[Python-Dev] vox populii illiterati

holger krekel pyth@devel.trillke.net
Mon, 10 Feb 2003 04:17:46 +0100


Guido van Rossum wrote:
> > Right.  OTOH there seems to be the fear (especially from the 
> > more experienced folks maintaining large code bases) that
> > the ternary op *will* be used in non-assignments despite often
> > beeing bad style.  E.g.  starting from 
> > 
> >     if obj.method():
> >         ...
> > 
> > and realizing that 'obj' might not have "method" some might write:
> > 
> >     if obj.method() if hasattr(obj, 'method') else False:
> >         ...
> > 
> > which many consider a bad thing to be valid.  There are a *lot*
> > of variations on this theme (with while/list-comps/lambda) and 
> > people have reacted with punctuation (?:),  new keywords (when) 
> > and any mixture between those.  Clearly, you don't need the 
> > ternary operator for the above because there is an obvious 
> > other solution:
> > 
> >     if hasattr(obj, 'method') and obj.method():
> >         ...
> >         
> > and thus people indicated in various threads that having the ternary op
> > prevents people from getting to better and easier solutions. 
> 
> I'm sorry, but I am not at all swayed by the argument that this can be
> misused.  That argument has been used against every new proposal since
> Python 1.0.  But the existing constructs can be misused just as well.
> You can't prevent a poor programmer from writing poor code.

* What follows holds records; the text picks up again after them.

(** C1. With the status endpoint out of reach, [request_endpoint] returns
    None, [check_sensor_status] looks for item 0 of the empty dict that
    stands in for the missing [items], and the KeyError leaves the loop
    body and ends the loop: nothing is shown and no later cycle runs. The
    same happens when the answer parses but has no [items]. *)
Theorem status_unavailable_ends_loop (str_float format_2f : float -> string) :
  cycle source_config str_float format_2f status_down_world initial_state =
  (Raise (Exn KeyError "0"),
   State []
     [HttpGet (SENSOR_STATUS_ENDPOINT source_config);
      Print ("[ERROR] Failed to reach endpoint " ++
             SENSOR_STATUS_ENDPOINT source_config ++ ": ETIMEDOUT")]) /\
  fst (cycle source_config str_float format_2f no_items_world initial_state) =
  Raise (Exn KeyError "0") /\
  (forall later,
     monitoring_loop source_config str_float format_2f
       (status_down_world :: later) initial_state =
     cycle source_config str_float format_2f status_down_world initial_state) /\
  (forall later,
     fst (monitoring_loop source_config str_float format_2f
            (no_items_world :: later) initial_state) =
     Raise (Exn KeyError "0")).
Proof.
  assert (Hdown :
    cycle source_config str_float format_2f status_down_world initial_state =
    (Raise (Exn KeyError "0"),
     State []
       [HttpGet (SENSOR_STATUS_ENDPOINT source_config);
        Print ("[ERROR] Failed to reach endpoint " ++
               SENSOR_STATUS_ENDPOINT source_config ++ ": ETIMEDOUT")])).
  { apply cycle_check_raises. apply check_sensor_status_null.
    apply (request_endpoint_get_transport _ JNull status_down_world initial_state
             timed_out).
    reflexivity. }
  assert (Hnone :
    cycle source_config str_float format_2f no_items_world initial_state =
    (Raise (Exn KeyError "0"),
     State [] [HttpGet (SENSOR_STATUS_ENDPOINT source_config);
               ResponseJson; ResponseClose])).
  { apply cycle_check_raises.
    apply (check_sensor_status_no_items source_config no_items_world initial_state
             [("count"%string, JNum 0)]).
    - apply (request_endpoint_get_body _ JNull no_items_world initial_state).
      reflexivity.
    - reflexivity. }
  split; [ exact Hdown | ].
  split; [ rewrite Hnone; reflexivity | ].
  split.
  - intro later. rewrite Hdown. apply monitoring_loop_stops. exact Hdown.
  - intro later. rewrite (monitoring_loop_stops _ _ _ _ _ _ _ _ Hnone). reflexivity.
Qed.

(** *** The advisory step *)

Section Advisory.

Variable CONFIG : config.
Variables str_float format_2f : float -> string.

Lemma request_gemini_response_transport prompt w s e :
  http_post w (gemini_url CONFIG) (gemini_payload prompt) = TransportError e ->
  request_gemini_response CONFIG prompt w s =
  (Ok JNull,
   State (humidity_readings s)
     (output s ++
      [HttpPost (gemini_url CONFIG) (gemini_payload prompt) json_headers;
       Print ("[ERROR] Failed to reach Gemini endpoint: " ++ exn_str e)])).
Proof.
  intro H. unfold request_gemini_response. run. rewrite H. run.
  rewrite <- app_assoc. reflexivity.
Qed.

Lemma request_gemini_response_bad_body prompt w s :
  http_post w (gemini_url CONFIG) (gemini_payload prompt) = Responded None ->
  request_gemini_response CONFIG prompt w s =
  (Ok JNull,
   State (humidity_readings s)
     (output s ++
      [HttpPost (gemini_url CONFIG) (gemini_payload prompt) json_headers;
       ResponseJson;
       Print "[ERROR] Failed to reach Gemini endpoint: syntax error in JSON"])).
Proof.
  intro H. unfold request_gemini_response. run. rewrite H. run.
  rewrite <- !app_assoc. reflexivity.
Qed.

Lemma request_gemini_response_body prompt w s j :
  http_post w (gemini_url CONFIG) (gemini_payload prompt) = Responded (Some j) ->
  request_gemini_response CONFIG prompt w s =
  (Ok j,
   State (humidity_readings s)
     (output s ++
      [HttpPost (gemini_url CONFIG) (gemini_payload prompt) json_headers;
       ResponseJson; ResponseClose])).
Proof.
  intro H. unfold request_gemini_response. run. rewrite H. run.
  rewrite <- !app_assoc. reflexivity.
Qed.

Lemma never_raises_request_gemini_response prompt :
  never_raises (request_gemini_response CONFIG prompt).
Proof.
  unfold request_gemini_response. apply never_raises_try_except. intro e.
  apply never_raises_bind; [ apply never_raises_log | intro; apply never_raises_ret ].
Qed.

(** The advisory step once the text service call has returned. *)
Lemma generate_vegetable_suggestions_of_response humidity status w s response s1 :
  request_gemini_response CONFIG (advice_prompt str_float humidity status) w s =
  (Ok response, s1) ->
  generate_vegetable_suggestions CONFIG str_float humidity status w s =
  (if truthy response then
     candidates <- lift (py_get response "candidates" (JArr [JObj []])) ;;
     candidate <- lift (py_item0 candidates) ;;
     content <- lift (py_get candidate "content" (JObj [])) ;;
     generated_text <- lift (py_get content "parts" (JArr [])) ;;
     part <- lift (py_item0 generated_text) ;;
     text <- lift (py_get part "text" (JStr "No advice available.")) ;;
     words <- lift (py_split text) ;;
     update_lcd (status ++ newline ++
                 (String.concat " " (firstn 20 words) ++ "..."))%string 3
   else update_lcd "Failed to get advice" 2) w s1.
Proof.
  intro H. unfold generate_vegetable_suggestions. unfold bind at 1.
  rewrite H. reflexivity.
Qed.

(** A call that came back with None: the fixed message, no exception. *)
Lemma advice_null_shows_failure humidity status w s s1 :
  request_gemini_response CONFIG (advice_prompt str_float humidity status) w s =
  (Ok JNull, s1) ->
  generate_vegetable_suggestions CONFIG str_float humidity status w s =
  (Ok tt,
   State (humidity_readings s1)
     (output s1 ++ [LcdClear; LcdPutstr "Failed to get advice"; Sleep 2])).
Proof.
  intro H. rewrite (generate_vegetable_suggestions_of_response _ _ _ _ _ _ H).
  run. rewrite <- !app_assoc. reflexivity.
Qed.

(** A non-empty answer without [candidates]: every default is taken down to
    the empty list of parts, whose item 0 does not exist. *)
Lemma advice_without_candidates_raises humidity status w s kv fields s1 :
  request_gemini_response CONFIG (advice_prompt str_float humidity status) w s =
  (Ok (JObj (kv :: fields)), s1) ->
  assoc "candidates" (kv :: fields) = None ->
  generate_vegetable_suggestions CONFIG str_float humidity status w s =
  (Raise (Exn IndexError "list index out of range"), s1).
Proof.
  intros H Hc. rewrite (generate_vegetable_suggestions_of_response _ _ _ _ _ _ H).
  cbv [truthy bind lift py_get]. rewrite Hc. reflexivity.
Qed.

(** An answer in the expected shape whose list of parts is empty. *)
Lemma advice_with_empty_parts_raises humidity status w s s1 :
  request_gemini_response CONFIG (advice_prompt str_float humidity status) w s =
  (Ok (JObj [("candidates"%string,
              JArr [JObj [("content"%string,
                           JObj [("parts"%string, JArr [])])]])]), s1) ->
  generate_vegetable_suggestions CONFIG str_float humidity status w s =
  (Raise (Exn IndexError "list index out of range"), s1).
Proof.
  intro H. rewrite (generate_vegetable_suggestions_of_response _ _ _ _ _ _ H).
  reflexivity.
Qed.

(** A first part without [text]: the default text is shown. *)
Lemma advice_without_text_shows_default humidity status w s s1 :
  request_gemini_response CONFIG (advice_prompt str_float humidity status) w s =
  (Ok (JObj [("candidates"%string,
              JArr [JObj [("content"%string,
                           JObj [("parts"%string, JArr [JObj []])])]])]), s1) ->
  generate_vegetable_suggestions CONFIG str_float humidity status w s =
  (Ok tt,
   State (humidity_readings s1)
     (output s1 ++
      [LcdClear;
       LcdPutstr (status ++ newline ++ "No advice available....")%string;
       Sleep 3])).
Proof.
  intro H. rewrite (generate_vegetable_suggestions_of_response _ _ _ _ _ _ H).
  run. rewrite <- !app_assoc. reflexivity.
Qed.


End Advisory.

(** *** A cycle without a reading *)

(** C4, counterexample. In the enabled cycle of [null_reading_world], whose
    sensor hands back None, the display shows the idle message only and
    never "Sensor error". *)
Lemma null_reading_shows_no_error :
  dht null_reading_world = Measured None /\
  fst (check_sensor_status source_config null_reading_world initial_state) =
  Ok true /\
  displayed
    (output (snd (cycle source_config sample_str_float sample_format_2f
                    null_reading_world initial_state))) =
  ["Sensor working..."%string] /\
  ~ In "Sensor error"%string
      (displayed
         (output (snd (cycle source_config sample_str_float sample_format_2f
                         null_reading_world initial_state)))).
Proof.
  split; [ reflexivity | ].
  split; [ reflexivity | ].
  split; [ reflexivity | ].
  intros [H | []]. discriminate H.
Qed.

Sure, any construct can be abused.  Still there are gradual differences.
For example, introducing a new statement usually isn't as harmful 
to readability as new forms of expressions can be.  The latter can 
be used almost eveywhere. 

> The example you give is particularly unlikely because the 'and' idiom
> is well established for this particular case.

If somebody knows the right idiom then he will use it, sure.  But
somebody learning the ternary-op ("oh i know that from C, cool") 
might not even get to the point of knowing about python's special
and/or behaviour ("Oh i know boolean operations from C, right"). 
The ternary op then becomes the "obvious way to do it".  Thus
i am afraid that

     if obj.method() if hasattr(obj, 'method') else False:

is not that unlikely for a C-programmer learning Python in 2004
(in a dimension where PEP308 is effective).